Since its opening exhibitions, the museum has housed many different exhibitions. In April 2018, Donald Judd was represented in "Donald Judd: Paintings," an exhibition that showcased 14 of Judd's paintings from the years 1959 to 1961. Within the same month, exhibitions by Walter Darby Bannard and Francis Alÿs opened to the public. Later, in May 2018, ICA Miami focused on Diamond Stingily in the artist's first solo show, "Diamond Stingily: Life In My Pocket." The multi-media exhibition drew large crowds at its opening.
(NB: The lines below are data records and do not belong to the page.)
Lemma SpeedControlStep_statics speed st :
  let st' := SpeedControlStep speed st in
  let r := regulated speed st in
  u st' = u r /\ x_hat st' = x_hat r /\ x_dummy st' = x_dummy r
  /\ QEI1_index st' = 0 /\ hall st' = hall st
  /\ pwm st' = pwm (dispatch r).
Proof.
  cbv zeta. rewrite SpeedControlStep_dispatch.
  destruct (emit_frame (to_int16 (QEI1_index st)) (dispatch (regulated speed st)))
    as (-> & -> & -> & -> & -> & -> & _).
  destruct (dispatch_frame (regulated speed st))
    as (-> & -> & -> & -> & -> & _).
  destruct (regulated_frame speed st) as (-> & -> & _).
  repeat split; reflexivity.
Qed.

Lemma SpeedControlStep_telemetry speed st :
  exists b,
    uart2 (SpeedControlStep speed st) =
    uart2 st ++ [(Z.of_nat (String.length (sprintf_i_u (to_int16 (QEI1_index st)) b)),
                  sprintf_i_u (to_int16 (QEI1_index st)) b)].
Proof.
  rewrite SpeedControlStep_dispatch.
  destruct (emit_frame (to_int16 (QEI1_index st)) (dispatch (regulated speed st)))
    as (_ & _ & _ & _ & _ & _ & b & ->).
  destruct (dispatch_frame (regulated speed st))
    as (_ & _ & _ & _ & _ & _ & _ & -> & _).
  destruct (regulated_frame speed st) as (_ & _ & _ & _ & ->).
  exists b. reflexivity.
Qed.

(** *** Signs and directions *)

Lemma zero_is_of_Z_0 : F32.of_Z 0 = F32.zero.
Proof. reflexivity. Qed.

Lemma dispatch_direction st d :
  spec_direction (u st) d ->
  dispatch st = TrapUpdate (duty_command (u st)) d st.
Proof.
  unfold dispatch. rewrite zero_is_of_Z_0.
  intros [Hz | Hp | Hn].
  - destruct (u st) as [s | s | | s m e]; try discriminate Hz;
      try (destruct s; discriminate Hz).
    reflexivity.
  - destruct (u st) as [s | s | | s m e]; try discriminate Hp;
      destruct s; try discriminate Hp; reflexivity.
  - unfold F32.ltb in *. rewrite Hn. reflexivity.
Qed.
(** Every entry has that shape, and no two vector probes have the same
    name. *)
Definition registry_ok (registry : list probe_context) : Prop :=
  (forall k probe_ctx,
      nth_error registry k = Some probe_ctx ->
      entry_ok (len registry) k probe_ctx) /\
  (forall i j pi pj,
      nth_error registry i = Some pi -> nth_error registry j = Some pj ->
      is_vector pi = true -> is_vector pj = true ->
      ctx_name pi = ctx_name pj -> i = j).

(** The packets that [receive] does not ignore. *)
Definition is_logic (packet : sr_datafeed_packet) : bool :=
  match packet with
  | SR_DF_LOGIC _ => true
  | SR_DF_OTHER => false
  end.

(** What a turn of the sample loop leaves alone. *)
Definition same_session (ctx ctx' : context) : Prop :=
  probeindices ctx' = probeindices ctx /\
  header ctx' = header ctx /\
  period ctx' = period ctx /\
  samplerate ctx' = samplerate ctx /\
  unitsize ctx' = unitsize ctx.

(** ** Inputs used to run the code *)

Definition demo_host : host :=
  {| ctime_now := ("Thu Jan  1 00:00:00 1970" ++ LF)%string;
     PACKAGE := "libsigrok";
     PACKAGE_VERSION := "0.2.0";
     sr_samplerate_string := fun r => (decimal r ++ " Hz")%string;
     sr_period_string := fun p => (decimal p ++ " Hz")%string |}.

Definition probe_on (n : string) : sr_probe := {| enabled := true; name := n |}.
(** Renaming user 1 and setting its [id] to 7 leaves the entry under key 1. *)
Lemma update_resolved_witness :
  exists store',
    snd (Memory.update Scenario.users (Scenario.pkEquals "id" 1)
           (Scenario.row [("id", VNum 7)]) Fixture.oneUser)
    = set_store (storeName (schema Fixture.oneUser) Scenario.users) store' Fixture.oneUser /\
    1 = Z.of_nat (length (filter (fun e : value * Row => Scenario.pkEquals "id" 1 (snd e) = true)
                                 [(VNum 1, Scenario.row [("id", VNum 1); ("name", VStr "x")])])) /\
    map fst store' = map fst [(VNum 1, Scenario.row [("id", VNum 1); ("name", VStr "x")])] /\
    Forall2 (fun e e' : value * Row => Scenario.pkEquals "id" 1 (snd e) = false -> e' = e)
            [(VNum 1, Scenario.row [("id", VNum 1); ("name", VStr "x")])] store'.
Proof.
  apply (update_resolved_keeps_keys Scenario.users (Scenario.pkEquals "id" 1)
           (Scenario.row [("id", VNum 7)])).
  - vm_compute. reflexivity.
  - by_decide.
  - vm_compute. reflexivity.
Defined.

Example update_of_primary_key_keeps_old_key :
  Memory.getStore
    (snd (Memory.update Scenario.users (Scenario.pkEquals "id" 1)
            (Scenario.row [("id", VNum 7)]) Fixture.oneUser))
    Scenario.users
  = Some [(VNum 1, Scenario.row [("id", VNum 7); ("name", VStr "x")])].
Proof. vm_compute. reflexivity. Qed.



(** An insert into a table without a store still consumes an identity. *)
Example unknown_table_insert_moves_counter :
  let '(r, after) := Memory.insert Scenario.notes (One (Scenario.row [])) Fixture.fresh in
  r = Err TypeError /\ counter after "app__notes" = 1.
Proof. vm_compute. split; reflexivity. Qed.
Simultaneously, an exhibit of Terry Adkins' work opened in one of the museum's exhibition spaces. "Terry Adkins: Infinity Is Always Less Than One" comprised more than 50 works from throughout the artist's life. In July 2018, Sondra Perry's exhibition, "Sondra Perry: Typhoon Coming On," was opened to the public. Perry's exhibition used multiple forms of media to "explore the intersection of black identity, digital culture and power." Also opened in July 2018, ICA Miami created a space for works by Louise Bourgeois. With one of the artist's works already in the museum's permanent collection, the exhibition focuses on Bourgeois' other notable sculptures. In early November 2018, ICA Miami curated Manuel Solano's exhibition, "Manuel Solano:I Don't Wanna Wait For Our Lives To Be Over." "Larry Bell: Time Machine," also opened in November, surveys many of Larry Bell's various works, from his early works to the glass sculptures and works he is generally known for.

== Programs ==
Apart from exhibitions across various artistic platforms, the Institute of Contemporary Art, Miami is also known for the various programs and services it provides. ICA Ideas build upon the current exhibitions available to the public with different classes and speeches, and providing a platform for additional performances. Through this program, for example, Charles Gaines composed a performance for the museum's crowd entitled A Visual Recital. ICA Speaks is one of the museum's programs that invites associated artists to give speeches or organise symposiums regarding the various permanent works displayed in the space. Panels and speeches from artists such as Mark Handforth and Hernan Bas have been arranged for purposes of explanation and audience engagement. ICA Performs consists of various dance, theatre, and other performing art programs that put on showcases in various parts of the museum. The museum has collaborated with performance artists such as Michael Clark and Trisha Brown to provide museum-goers with live performances. Lastly, ICA Residents is an inaugural program that was dedicated to exposure of local musicians. The various events were in partnership with Miami Music Club, and they were centred around the idea of pairing local Miami artists with non-local artists in a singular showcase. The headliners were artists such as Drew McDowall, Via App and Profligate.

== Management ==
Overseeing the construction of the current permanent venue, Ellen Salpeter joined as director of the museum in December 2015. In early 2018, Ellen Salpeter, director of ICA Miami since 2015, stepped down. Taking Salpeter's place, Alex Gartenfeld, the deputy director and chief curator, became artistic director in 2018, with Tommy Ralph Pace taking on the role of deputy director. Gartenfeld is also known for his work at the New Museum, where he co-curated the 2018 New Museum Triennial.